Exercise instructions: Return the lines below that carry the word "truthy".

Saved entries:
^^^^

(** X17: a command with bad arguments touches neither the session nor the
    transport nor the lock: it only prints the error.  This holds for
    [color] when [int] rejects the first, the second or the third component,
    or when a component is outside 0..255; for [raw] with a word that
    [int(x, 16)] rejects or that is not a byte; and for [idle] with a word
    that [float] rejects or a number for which [seconds <= 0] holds. *)
Theorem bad_arguments_only_print
        (T : Transport) (parse_int : string -> Outcome Z)
        (parse_float : string -> Outcome PyFloat)
        (parse_hex : string -> Outcome Z) (s : Session) :
  (forall w x y z e,
      str_lower T w = "color" ->
      parse_int x = Raise e ->
      command_turn T parse_int parse_float parse_hex [w; x; y; z] s
      = (Ret false, log (EvPrint ("error: " ++ str_exn e)) s)) /\
  (forall w x y z r e,
      str_lower T w = "color" ->
      parse_int x = Ret r -> parse_int y = Raise e ->
      command_turn T parse_int parse_float parse_hex [w; x; y; z] s
      = (Ret false, log (EvPrint ("error: " ++ str_exn e)) s)) /\
  (forall w x y z r g e,
      str_lower T w = "color" ->
      parse_int x = Ret r -> parse_int y = Ret g -> parse_int z = Raise e ->
      command_turn T parse_int parse_float parse_hex [w; x; y; z] s
      = (Ret false, log (EvPrint ("error: " ++ str_exn e)) s)) /\
  (forall w x y z r g b,
      str_lower T w = "color" ->
      parse_int x = Ret r -> parse_int y = Ret g -> parse_int z = Ret b ->
      ~ (in_byte_range r /\ in_byte_range g /\ in_byte_range b) ->
      command_turn T parse_int parse_float parse_hex [w; x; y; z] s
      = (Ret false, log (EvPrint "error: RGB values must be in 0..255") s)) /\
  (forall w v words e,
      str_lower T w = "raw" ->
      raw_bytes parse_hex (v :: words) = Raise e ->
      command_turn T parse_int parse_float parse_hex (w :: v :: words) s
      = (Ret false, log (EvPrint ("error: " ++ str_exn e)) s)) /\
  (forall w x e,
      str_lower T w = "idle" ->
      String.eqb (str_lower T x) "off" = false ->
      parse_float x = Raise e ->
      command_turn T parse_int parse_float parse_hex [w; x] s
      = (Ret false, log (EvPrint ("error: " ++ str_exn e)) s)) /\
  (forall w x v,
      str_lower T w = "idle" ->
      String.eqb (str_lower T x) "off" = false ->
      parse_float x = Ret v -> float_le_zero v = true ->
      command_turn T parse_int parse_float parse_hex [w; x] s
      = (Ret false,
         log (EvPrint "error: idle seconds must be > 0, or use 'off'") s)).
Proof.
  repeat match goal with |- _ /\ _ => split end.
  - intros w x y z e Hw Hx. unfold command_turn, try_except.
    rewrite (command_body_color T parse_int parse_float parse_hex w x y z Hw).
    unfold bind, lift. rewrite Hx. reflexivity.
  - intros w x y z r e Hw Hx Hy. unfold command_turn, try_except.
    rewrite (command_body_color T parse_int parse_float parse_hex w x y z Hw).
    unfold bind, lift. rewrite Hx, Hy. reflexivity.
  - intros w x y z r g e Hw Hx Hy Hz. unfold command_turn, try_except.
    rewrite (command_body_color T parse_int parse_float parse_hex w x y z Hw).
    unfold bind, lift. rewrite Hx, Hy, Hz. reflexivity.
  - intros w x y z r g b Hw Hx Hy Hz Hbad. unfold command_turn, try_except.
    rewrite (command_body_color T parse_int parse_float parse_hex w x y z Hw).
    unfold bind, lift. rewrite Hx, Hy, Hz.
    unfold pkt_color. rewrite (check_rgb_raises r g b Hbad). reflexivity.
  - intros w v words e Hw He. unfold command_turn, try_except.
    rewrite (command_body_raw T parse_int parse_float parse_hex w v words Hw).
    unfold bind at 1, lift. rewrite He. reflexivity.
  - intros w x e Hw Hoff Hx. unfold command_turn, try_except.
    rewrite (command_body_idle T parse_int parse_float parse_hex w x Hw Hoff).
    unfold bind, lift. rewrite Hx. reflexivity.
  - intros w x v Hw Hoff Hx Hv. unfold command_turn, try_except.
    rewrite (command_body_idle T parse_int parse_float parse_hex w x Hw Hoff).
    unfold bind, lift. rewrite Hx, Hv. reflexivity.
Qed.
(** * The project board (src/app.ts): store, validator, form and lists

    A shallow embedding of [src/app.ts] and the properties of its
    specification.  The program is a TypeScript browser application: a
    singleton store of projects with listeners ([ProjectState]), a
    validator ([validate]), a form ([ProjectInput]) and two lists
    ([ProjectList]) that render the projects ([ProjectItem]).

    Conventions of the embedding:
    - a JavaScript string is the list of its UTF-16 code units;
    - a JavaScript number is its exact value ([NaN], the two infinities or
      a rational), with [+0] and [-0] identified: the program only compares
      numbers and prints them, and neither tells the two zeros apart;
    - arrays that the program shares by reference (the store's [projects]
      array and the copies it hands to listeners) live in a heap and are
      named by their location; [push] updates an array in place, [slice]
      allocates;
    - what the JavaScript runtime computes with binary64 rounding (parsing
      a decimal literal, printing a number that is no safe integer) is a
      parameter of the development. *)

From Stdlib Require Import ZArith QArith Ascii String DecimalString Lia.
From Stdlib Require Qcanon.
From stdpp Require Import base list.

Close Scope Q_scope.
Local Open Scope nat_scope.
Local Open Scope list_scope.

(** ** JavaScript strings *)

Module JsString.

Definition jsstring : Type := list N.

(** The code units of an ASCII literal. *)
Definition js (s : string) : jsstring :=
  List.map N_of_ascii (list_ascii_of_string s).
Arguments js s%_string : simpl never.

(** [WhiteSpace] and [LineTerminator] of ECMAScript: what
    [String.prototype.trim] strips. *)
Definition isWhiteSpace (c : N) : bool :=
  existsb (N.eqb c)
    [9; 10; 11; 12; 13; 32; 160; 5760;
     8192; 8193; 8194; 8195; 8196; 8197; 8198; 8199; 8200; 8201; 8202;
     8232; 8233; 8239; 8287; 12288; 65279]%N.

Fixpoint trimStart (s : jsstring) : jsstring :=
  match s with
  | c :: s' => if isWhiteSpace c then trimStart s' else s
  | [] => []
  end.

Definition trimEnd (s : jsstring) : jsstring :=
  rev (trimStart (rev s)).

Definition trim (s : jsstring) : jsstring :=
  trimEnd (trimStart s).

(** Truthiness of a string: every string but the empty one. *)
Definition truthy (s : jsstring) : bool :=
  match s with [] => false | _ => true end.

End JsString.
Export JsString.

(** ** JavaScript numbers *)

Module JsNumber.

Inductive number : Type :=
| NaN
| PInf
| NInf
| Fin (q : Q).

Definition ofZ (z : Z) : number := Fin (inject_Z z).
Definition ofNat (n : nat) : number := ofZ (Z.of_nat n).

(** The abstract relational comparison [IsLessThan] on numbers:
    [None] is the "undefined" answer given when an operand is [NaN]. *)
Definition IsLessThan (x y : number) : option bool :=
  match x, y with
  | NaN, _ | _, NaN => None
  | PInf, _ => Some false
  | _, PInf => Some true
  | _, NInf => Some false
  | NInf, _ => Some true
  | Fin a, Fin b => Some (negb (Qle_bool b a))
  end.

(** [x < y], [x > y], [x <= y], [x >= y] *)
Definition num_lt (x y : number) : bool :=
  match IsLessThan x y with Some true => true | _ => false end.
Definition num_gt (x y : number) : bool :=
  match IsLessThan y x with Some true => true | _ => false end.
Definition num_le (x y : number) : bool :=
  match IsLessThan y x with Some false => true | _ => false end.
Definition num_ge (x y : number) : bool :=
  match IsLessThan x y with Some false => true | _ => false end.

(** [x === y] on numbers *)
Definition strictEq (x y : number) : bool :=
  match x, y with
  | PInf, PInf | NInf, NInf => true
  | Fin a, Fin b => Qeq_bool a b
  | _, _ => false
  end.

Definition MAX_SAFE_INTEGER : Z := 2 ^ 53 - 1.

(** The integer a finite number is, when it is a safe integer. *)
Definition safeInteger (q : Q) : option Z :=
  let r := Qred q in
  if (Qden r =? 1)%positive && (Z.abs (Qnum r) <=? MAX_SAFE_INTEGER)%Z
  then Some (Qnum r) else None.

Definition decimal (z : Z) : jsstring :=
  js (NilZero.string_of_int (Z.to_int z)).

Section Runtime.

(** [Number::toString] on a finite number that is no safe integer
    (shortest digits that round back to the binary64 value). *)
Variable toString_other : Q -> jsstring.

(** [StringToNumber] on a string that is neither blank nor a run of at
    most fifteen decimal digits (decimal literals are rounded to
    binary64). *)
Variable ToNumber_other : jsstring -> number.

(** [x.toString()], also the conversion in a template literal. *)
Definition toString (x : number) : jsstring :=
  match x with
  | NaN => js "NaN"
  | PInf => js "Infinity"
  | NInf => js "-Infinity"
  | Fin q =>
      match safeInteger q with
      | Some z => decimal z
      | None => toString_other q
      end
  end.

Definition digitValue (c : N) : option Z :=
  if (48 <=? c)%N && (c <=? 57)%N then Some (Z.of_N c - 48)%Z else None.

Fixpoint digits (acc : Z) (s : jsstring) : option Z :=
  match s with
  | [] => Some acc
  | c :: s' =>
      match digitValue c with
      | Some d => digits (10 * acc + d)%Z s'
      | None => None
      end
  end.

(** Unary plus on a string, [+s]. *)
Definition ToNumber (s : jsstring) : number :=
  let t := trim s in
  match t with
  | [] => ofZ 0
  | _ =>
      match digits 0 t with
      | Some z => if List.length t <=? 15 then ofZ z else ToNumber_other s
      | None => ToNumber_other s
      end
  end.

End Runtime.

(** A stand-in for the two roundings, for examples on safe integers and
    short numerals, where the rounding is never consulted. *)
Definition unrounded_toString : Q -> jsstring := fun _ => js "?".
Definition unrounded_ToNumber : jsstring -> number := fun _ => NaN.

End JsNumber.
Export JsNumber.

(** ** The program *)

Section Program.

(** The two conversions of the runtime that round to binary64. *)
Variable toString_other : Q -> jsstring.
Variable ToNumber_other : jsstring -> number.

Local Abbreviation toString := (JsNumber.toString toString_other).
Local Abbreviation ToNumber := (JsNumber.ToNumber ToNumber_other).

(** *** Data model (lines 11-25) *)

Inductive ProjectStatus : Type :=
| Active
| Finished.

Definition ProjectStatus_eqb (a b : ProjectStatus) : bool :=
  match a, b with
  | Active, Active | Finished, Finished => true
  | _, _ => false
  end.

Record Project : Type := mkProject {
  id : jsstring;
  title : jsstring;
  description : jsstring;
  people : number;
  status : ProjectStatus;
}.

(** *** The validator (lines 72-119) *)

(** [string | number] *)
Inductive StringOrNumber : Type :=
| Str (s : jsstring)
| Num (n : number).

(** Every field of [Validatable] is optional: [None] is [undefined]. *)
Record Validatable : Type := mkValidatable {
  value : option StringOrNumber;
  required : option bool;
  minLength : option number;
  maxLength : option number;
  min : option number;
  max : option number;
}.

(** [value?.toString()] *)
Definition value_toString (v : option StringOrNumber) : option jsstring :=
  match v with
  | None => None
  | Some (Str s) => Some s
  | Some (Num n) => Some (toString n)
  end.

(** [a || ""] for [a] a string or [undefined] *)
Definition orEmpty (a : option jsstring) : jsstring :=
  match a with
  | Some s => if truthy s then s else []
  | None => []
  end.

Definition validate (validatableInput : Validatable) : bool :=
  let isValid := true in
  let stringValue := orEmpty (value_toString (value validatableInput)) in
  let isValid :=
    match required validatableInput with
    | Some true =>
        isValid && negb (List.length (trim stringValue) =? 0)
    | _ => isValid
    end in
  let isValid :=
    match minLength validatableInput, value validatableInput with
    | Some minLength, Some (Str _) =>
        isValid && num_gt (ofNat (List.length stringValue)) minLength
    | _, _ => isValid
    end in
  let isValid :=
    match maxLength validatableInput, value validatableInput with
    | Some maxLength, Some (Str _) =>
        isValid && num_gt (ofNat (List.length stringValue)) maxLength
    | _, _ => isValid
    end in
  let isValid :=
    match min validatableInput, value validatableInput with
    | Some min, Some (Num value) => isValid && num_ge value min
    | _, _ => isValid
    end in
  let isValid :=
    match max validatableInput, value validatableInput with
    | Some max, Some (Num value) => isValid && num_le value max
    | _, _ => isValid
    end in
  isValid.

(** *** Arrays of projects, shared by reference *)

Definition loc : Type := nat.

(** The arrays of [Project] allocated so far; a location is an index.
    References of the program never dangle: a location that is not
    allocated reads as the empty array and ignores updates. *)
Definition Heap : Type := list (list Project).

Definition Array_contents (h : Heap) (r : loc) : list Project :=
  default [] (h !! r).

(** *** What the user sees *)

(** A rendered project (class [ProjectItem], lines 181-220): the [li]
    element with the three texts [renderContent] writes.  [element_id] is
    the id the constructor of [Component] assigns, [None] when it leaves
    the id of the template. *)
Record ProjectItem : Type := mkProjectItem {
  project : Project;
  element_id : option jsstring;
  h2_textContent : jsstring;
  h3_textContent : jsstring;
  p_textContent : jsstring;
}.

(** The literal union ["active" | "finished"]. *)
Inductive ListType : Type :=
| active
| finished.

(** A list of the board (class [ProjectList], lines 222-291): [listEl] is
    the children of its [ul] element, [droppable] whether the class list
    of the [ul] holds the token [droppable]. *)
Record ProjectList : Type := mkProjectList {
  type : ListType;
  assignedProjects : list Project;
  listEl : list ProjectItem;
  droppable : bool;
}.

(** The form (class [ProjectInput], lines 293-368): the [value] of each of
    its three input elements. *)
Record ProjectInput : Type := mkProjectInput {
  titleInputElement : jsstring;
  descriptionInputElement : jsstring;
  peopleInputElement : jsstring;
}.

Record UI : Type := mkUI {
  projectInput : ProjectInput;
  projectLists : list ProjectList;
  alerts : list jsstring;
}.

(** *** The store (lines 25-70) *)

(** [Listener<Project>]: a callback called with (a reference to) an array.
    It reads the arrays and acts on the user interface; like the listeners
    of the program (lines 272-282) it neither writes into an array nor
    calls the store. *)
Definition Listener : Type := loc -> Heap -> UI -> UI.

Record ProjectState : Type := mkProjectState {
  listeners : list Listener;
  projects : loc;
}.

(** The whole state of the page.  [calls] is an observation log, not a
    variable of the program: one entry per call of a listener, with the
    position of the listener in the registration order, the reference it
    was handed and the contents of that array at the call.  [entropy] and
    [drawn] are the values [Math.random] yields and how many were drawn. *)
Record World : Type := mkWorld {
  heap : Heap;
  projectState : ProjectState;
  ui : UI;
  calls : list (nat * loc * list Project);
  entropy : nat -> Q;
  drawn : nat;
}.

Definition M (A : Type) : Type := World -> A * World.

Definition ret {A : Type} (a : A) : M A := fun w => (a, w).

Definition bind {A B : Type} (m : M A) (k : A -> M B) : M B :=
  fun w => let (a, w') := m w in k a w'.

Notation "x <- m ;; k" := (bind m (fun x => k))
  (at level 100, m at next level, right associativity).
Notation "m ;;; k" := (bind m (fun _ => k))
  (at level 100, right associativity).

Definition exec {A : Type} (m : M A) (w : World) : World := snd (m w).

Definition set_heap (f : Heap -> Heap) : M unit := fun w =>
  (tt, mkWorld (f (heap w)) (projectState w) (ui w) (calls w)
         (entropy w) (drawn w)).

Definition set_ui (f : UI -> UI) : M unit := fun w =>
  (tt, mkWorld (heap w) (projectState w) (f (ui w)) (calls w)
         (entropy w) (drawn w)).

Definition get {A : Type} (f : World -> A) : M A := fun w => (f w, w).

(** [Math.random()] *)
Definition Math_random : M number := fun w =>
  (Fin (entropy w (drawn w)),
   mkWorld (heap w) (projectState w) (ui w) (calls w)
     (entropy w) (S (drawn w))).

(** [a.push(x)]: the array at [a] grows in place. *)
Definition Array_push (a : loc) (x : Project) : M unit :=
  set_heap (alter (fun items => items ++ [x]) a).

(** [a.slice()]: a new array with the same elements. *)
Definition Array_slice (a : loc) : M loc := fun w =>
  (List.length (heap w),
   mkWorld (heap w ++ [Array_contents (heap w) a]) (projectState w)
     (ui w) (calls w) (entropy w) (drawn w)).

(** [listenerFn(items)], by the listener registered at position [i]. *)
Definition call (i : nat) (listenerFn : Listener) (items : loc) : M unit :=
  fun w =>
  (tt, mkWorld (heap w) (projectState w) (listenerFn items (heap w) (ui w))
         (calls w ++ [(i, items, Array_contents (heap w) items)])
         (entropy w) (drawn w)).

(** [for (const x of xs) body], [i] the position of the next element. *)
Fixpoint forOf {A : Type} (i : nat) (xs : list A) (body : nat -> A -> M unit)
  : M unit :=
  match xs with
  | [] => ret tt
  | x :: xs' => body i x ;;; forOf (S i) xs' body
  end.

(** [State.addListener] (lines 30-32) *)
Definition addListener (listenerFn : Listener) : M unit := fun w =>
  (tt, mkWorld (heap w)
         (mkProjectState (listeners (projectState w) ++ [listenerFn])
            (projects (projectState w)))
         (ui w) (calls w) (entropy w) (drawn w)).

(** [ProjectState.addProject] (lines 53-67).  The loop runs over the
    listeners registered when it starts: a listener registers no other. *)
Definition addProject (title description : jsstring) (people : number)
  : M unit :=
  r <- Math_random ;;
  let newProject := mkProject (toString r) title description people Active in
  this_projects <- get (fun w => projects (projectState w)) ;;
  Array_push this_projects newProject ;;;
  this_listeners <- get (fun w => listeners (projectState w)) ;;
  forOf 0 this_listeners (fun i listenerFn =>
    items <- Array_slice this_projects ;;
    call i listenerFn items).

^^^^

Written reply:
Definition truthy (s : jsstring) : bool :=
  | Some s => if truthy s then s else []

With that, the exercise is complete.